Saved data entries -
+ + + + + + +

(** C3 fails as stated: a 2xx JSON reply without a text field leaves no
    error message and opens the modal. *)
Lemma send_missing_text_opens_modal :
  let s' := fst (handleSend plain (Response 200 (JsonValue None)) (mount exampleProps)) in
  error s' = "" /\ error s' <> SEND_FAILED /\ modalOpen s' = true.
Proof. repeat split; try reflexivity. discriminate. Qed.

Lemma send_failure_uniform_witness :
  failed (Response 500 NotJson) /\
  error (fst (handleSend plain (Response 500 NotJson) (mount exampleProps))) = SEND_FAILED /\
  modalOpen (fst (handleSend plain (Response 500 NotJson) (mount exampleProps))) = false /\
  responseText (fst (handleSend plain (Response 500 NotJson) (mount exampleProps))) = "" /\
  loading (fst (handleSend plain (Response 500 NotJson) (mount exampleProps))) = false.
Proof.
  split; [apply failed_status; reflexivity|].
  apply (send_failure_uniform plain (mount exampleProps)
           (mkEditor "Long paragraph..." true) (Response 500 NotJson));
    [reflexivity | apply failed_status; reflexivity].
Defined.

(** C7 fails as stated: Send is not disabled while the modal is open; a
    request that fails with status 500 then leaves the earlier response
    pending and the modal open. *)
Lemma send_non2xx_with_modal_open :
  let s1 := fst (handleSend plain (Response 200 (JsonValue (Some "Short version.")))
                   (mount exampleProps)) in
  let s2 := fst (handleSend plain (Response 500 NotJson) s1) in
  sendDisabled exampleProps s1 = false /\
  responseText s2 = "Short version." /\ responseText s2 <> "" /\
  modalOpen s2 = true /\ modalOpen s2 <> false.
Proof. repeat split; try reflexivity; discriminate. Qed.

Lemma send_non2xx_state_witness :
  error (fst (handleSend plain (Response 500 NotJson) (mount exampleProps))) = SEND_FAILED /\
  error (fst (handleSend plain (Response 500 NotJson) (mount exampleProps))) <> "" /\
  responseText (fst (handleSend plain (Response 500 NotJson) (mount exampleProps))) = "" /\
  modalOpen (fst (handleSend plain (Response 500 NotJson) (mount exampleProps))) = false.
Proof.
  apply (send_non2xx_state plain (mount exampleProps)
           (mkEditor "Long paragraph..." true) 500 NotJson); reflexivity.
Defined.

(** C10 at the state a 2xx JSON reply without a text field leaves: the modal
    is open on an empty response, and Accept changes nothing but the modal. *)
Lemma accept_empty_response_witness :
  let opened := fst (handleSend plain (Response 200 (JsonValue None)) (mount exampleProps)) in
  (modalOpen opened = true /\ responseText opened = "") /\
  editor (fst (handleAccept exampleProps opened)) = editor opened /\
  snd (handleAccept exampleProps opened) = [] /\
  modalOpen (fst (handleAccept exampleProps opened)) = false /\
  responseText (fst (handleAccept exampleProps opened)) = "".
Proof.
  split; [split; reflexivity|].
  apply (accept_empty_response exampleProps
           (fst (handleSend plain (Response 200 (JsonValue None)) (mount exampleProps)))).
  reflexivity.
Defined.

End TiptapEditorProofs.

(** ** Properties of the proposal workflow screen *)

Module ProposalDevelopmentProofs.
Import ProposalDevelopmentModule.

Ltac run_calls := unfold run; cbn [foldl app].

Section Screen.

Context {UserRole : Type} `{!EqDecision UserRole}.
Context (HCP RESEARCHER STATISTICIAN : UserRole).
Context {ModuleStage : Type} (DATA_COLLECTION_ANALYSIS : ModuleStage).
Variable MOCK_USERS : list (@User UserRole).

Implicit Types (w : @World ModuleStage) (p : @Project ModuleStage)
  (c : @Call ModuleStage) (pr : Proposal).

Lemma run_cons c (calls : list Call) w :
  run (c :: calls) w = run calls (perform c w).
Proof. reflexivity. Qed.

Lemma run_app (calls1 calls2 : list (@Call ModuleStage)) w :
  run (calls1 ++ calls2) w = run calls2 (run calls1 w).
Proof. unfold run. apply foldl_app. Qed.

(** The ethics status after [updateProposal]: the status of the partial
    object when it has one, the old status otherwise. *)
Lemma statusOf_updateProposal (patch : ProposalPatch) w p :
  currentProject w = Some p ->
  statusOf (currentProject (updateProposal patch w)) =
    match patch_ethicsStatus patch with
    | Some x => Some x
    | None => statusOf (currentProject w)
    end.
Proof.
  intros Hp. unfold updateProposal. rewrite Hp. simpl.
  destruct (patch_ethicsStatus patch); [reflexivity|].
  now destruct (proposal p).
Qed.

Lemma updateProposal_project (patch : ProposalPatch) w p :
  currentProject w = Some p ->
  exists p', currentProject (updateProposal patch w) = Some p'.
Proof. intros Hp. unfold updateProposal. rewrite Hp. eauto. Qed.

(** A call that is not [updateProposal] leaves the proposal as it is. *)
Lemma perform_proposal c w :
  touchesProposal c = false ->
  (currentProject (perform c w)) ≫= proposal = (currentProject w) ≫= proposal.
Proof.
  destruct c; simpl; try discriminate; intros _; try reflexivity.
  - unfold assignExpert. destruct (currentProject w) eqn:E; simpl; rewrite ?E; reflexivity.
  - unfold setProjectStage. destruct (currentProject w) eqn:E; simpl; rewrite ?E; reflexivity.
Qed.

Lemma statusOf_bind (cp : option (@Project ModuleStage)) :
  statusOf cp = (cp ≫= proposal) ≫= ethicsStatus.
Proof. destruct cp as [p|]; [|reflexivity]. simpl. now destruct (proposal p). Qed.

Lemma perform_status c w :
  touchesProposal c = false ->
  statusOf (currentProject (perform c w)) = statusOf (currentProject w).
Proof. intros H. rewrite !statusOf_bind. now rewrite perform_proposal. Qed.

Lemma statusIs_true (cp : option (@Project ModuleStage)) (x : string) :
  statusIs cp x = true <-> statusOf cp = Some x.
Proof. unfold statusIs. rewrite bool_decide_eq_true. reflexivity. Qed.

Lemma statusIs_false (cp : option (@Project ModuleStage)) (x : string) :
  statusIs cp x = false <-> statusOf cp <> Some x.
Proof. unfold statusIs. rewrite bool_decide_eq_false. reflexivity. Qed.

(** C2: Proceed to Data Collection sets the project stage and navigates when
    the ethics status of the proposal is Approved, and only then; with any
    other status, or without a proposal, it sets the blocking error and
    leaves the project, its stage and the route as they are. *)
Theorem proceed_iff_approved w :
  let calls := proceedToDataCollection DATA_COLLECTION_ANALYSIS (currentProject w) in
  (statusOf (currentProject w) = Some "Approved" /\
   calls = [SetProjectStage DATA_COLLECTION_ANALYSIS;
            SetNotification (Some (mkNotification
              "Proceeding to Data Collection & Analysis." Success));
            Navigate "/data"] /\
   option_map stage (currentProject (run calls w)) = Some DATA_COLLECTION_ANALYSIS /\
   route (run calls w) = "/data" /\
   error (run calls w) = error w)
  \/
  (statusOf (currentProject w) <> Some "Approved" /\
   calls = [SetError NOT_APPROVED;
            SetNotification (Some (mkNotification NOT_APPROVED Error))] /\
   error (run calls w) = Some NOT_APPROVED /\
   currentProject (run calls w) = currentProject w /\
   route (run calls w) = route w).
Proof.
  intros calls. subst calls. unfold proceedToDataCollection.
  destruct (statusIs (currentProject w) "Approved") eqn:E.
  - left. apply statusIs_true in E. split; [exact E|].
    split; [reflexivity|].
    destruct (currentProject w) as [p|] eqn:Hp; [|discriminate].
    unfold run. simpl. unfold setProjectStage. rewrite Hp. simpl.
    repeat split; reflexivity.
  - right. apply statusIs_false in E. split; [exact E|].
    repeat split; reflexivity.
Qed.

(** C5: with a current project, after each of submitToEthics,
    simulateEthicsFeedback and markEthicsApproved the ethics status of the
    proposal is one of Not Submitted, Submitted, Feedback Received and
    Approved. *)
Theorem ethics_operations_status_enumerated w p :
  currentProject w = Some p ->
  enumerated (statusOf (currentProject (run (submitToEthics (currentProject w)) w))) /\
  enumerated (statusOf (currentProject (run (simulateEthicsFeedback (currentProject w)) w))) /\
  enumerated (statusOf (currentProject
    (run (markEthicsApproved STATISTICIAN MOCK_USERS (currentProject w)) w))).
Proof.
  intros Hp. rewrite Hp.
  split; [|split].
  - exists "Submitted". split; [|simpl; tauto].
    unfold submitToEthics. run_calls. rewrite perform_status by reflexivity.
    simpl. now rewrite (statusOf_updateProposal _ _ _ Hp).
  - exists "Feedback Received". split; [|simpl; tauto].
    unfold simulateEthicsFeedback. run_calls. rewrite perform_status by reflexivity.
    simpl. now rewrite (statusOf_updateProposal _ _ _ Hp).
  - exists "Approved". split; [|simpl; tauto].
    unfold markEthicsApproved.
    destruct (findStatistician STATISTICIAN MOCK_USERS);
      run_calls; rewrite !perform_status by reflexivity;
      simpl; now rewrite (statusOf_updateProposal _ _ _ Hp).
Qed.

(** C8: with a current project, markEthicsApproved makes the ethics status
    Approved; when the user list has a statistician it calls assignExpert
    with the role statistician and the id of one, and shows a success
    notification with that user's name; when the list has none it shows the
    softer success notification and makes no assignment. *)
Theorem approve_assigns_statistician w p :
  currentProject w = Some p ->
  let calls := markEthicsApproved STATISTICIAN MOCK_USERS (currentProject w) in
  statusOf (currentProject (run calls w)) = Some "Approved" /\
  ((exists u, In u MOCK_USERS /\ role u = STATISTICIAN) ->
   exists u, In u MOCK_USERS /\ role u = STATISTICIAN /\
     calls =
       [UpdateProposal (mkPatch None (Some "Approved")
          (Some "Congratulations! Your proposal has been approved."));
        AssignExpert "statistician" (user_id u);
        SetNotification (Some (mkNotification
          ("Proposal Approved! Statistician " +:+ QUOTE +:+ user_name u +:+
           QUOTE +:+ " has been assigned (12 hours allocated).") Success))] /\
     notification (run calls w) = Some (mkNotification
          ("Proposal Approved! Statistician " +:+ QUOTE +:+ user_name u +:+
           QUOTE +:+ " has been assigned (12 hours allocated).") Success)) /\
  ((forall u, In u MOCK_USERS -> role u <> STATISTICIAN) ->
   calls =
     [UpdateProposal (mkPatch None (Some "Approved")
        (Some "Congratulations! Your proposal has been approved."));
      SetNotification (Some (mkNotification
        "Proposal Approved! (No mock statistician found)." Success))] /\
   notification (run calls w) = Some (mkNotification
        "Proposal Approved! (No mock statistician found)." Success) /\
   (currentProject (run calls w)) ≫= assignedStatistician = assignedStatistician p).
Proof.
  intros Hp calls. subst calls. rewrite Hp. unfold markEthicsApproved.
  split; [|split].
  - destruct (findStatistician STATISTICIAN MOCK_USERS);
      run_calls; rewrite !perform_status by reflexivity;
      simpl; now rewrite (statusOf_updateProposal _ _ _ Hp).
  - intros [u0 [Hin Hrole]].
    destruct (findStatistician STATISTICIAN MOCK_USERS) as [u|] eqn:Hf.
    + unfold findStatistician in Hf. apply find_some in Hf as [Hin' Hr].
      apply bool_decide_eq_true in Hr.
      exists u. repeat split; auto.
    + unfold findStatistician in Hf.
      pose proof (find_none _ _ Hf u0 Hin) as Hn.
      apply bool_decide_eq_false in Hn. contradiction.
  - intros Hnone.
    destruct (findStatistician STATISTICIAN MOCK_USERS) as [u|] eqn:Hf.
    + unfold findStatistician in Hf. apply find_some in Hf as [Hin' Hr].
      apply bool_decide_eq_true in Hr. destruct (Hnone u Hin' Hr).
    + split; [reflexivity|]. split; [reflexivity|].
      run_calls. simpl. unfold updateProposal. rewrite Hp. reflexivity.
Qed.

+ + + + + + +

Problem to solve - What you return must be the lines above that run from the line with "split; [split; reflexivity|]." to the line with "exists p', currentProject", inclusive, each copied exactly.

Exercise solution -
  split; [split; reflexivity|].
  apply (accept_empty_response exampleProps
           (fst (handleSend plain (Response 200 (JsonValue None)) (mount exampleProps)))).
  reflexivity.
Defined.

End TiptapEditorProofs.

(** ** Properties of the proposal workflow screen *)

Module ProposalDevelopmentProofs.
Import ProposalDevelopmentModule.

Ltac run_calls := unfold run; cbn [foldl app].

Section Screen.

Context {UserRole : Type} `{!EqDecision UserRole}.
Context (HCP RESEARCHER STATISTICIAN : UserRole).
Context {ModuleStage : Type} (DATA_COLLECTION_ANALYSIS : ModuleStage).
Variable MOCK_USERS : list (@User UserRole).

Implicit Types (w : @World ModuleStage) (p : @Project ModuleStage)
  (c : @Call ModuleStage) (pr : Proposal).

Lemma run_cons c (calls : list Call) w :
  run (c :: calls) w = run calls (perform c w).
Proof. reflexivity. Qed.

Lemma run_app (calls1 calls2 : list (@Call ModuleStage)) w :
  run (calls1 ++ calls2) w = run calls2 (run calls1 w).
Proof. unfold run. apply foldl_app. Qed.

(** The ethics status after [updateProposal]: the status of the partial
    object when it has one, the old status otherwise. *)
Lemma statusOf_updateProposal (patch : ProposalPatch) w p :
  currentProject w = Some p ->
  statusOf (currentProject (updateProposal patch w)) =
    match patch_ethicsStatus patch with
    | Some x => Some x
    | None => statusOf (currentProject w)
    end.
Proof.
  intros Hp. unfold updateProposal. rewrite Hp. simpl.
  destruct (patch_ethicsStatus patch); [reflexivity|].
  now destruct (proposal p).
Qed.

Lemma updateProposal_project (patch : ProposalPatch) w p :
  currentProject w = Some p ->
  exists p', currentProject (updateProposal patch w) = Some p'.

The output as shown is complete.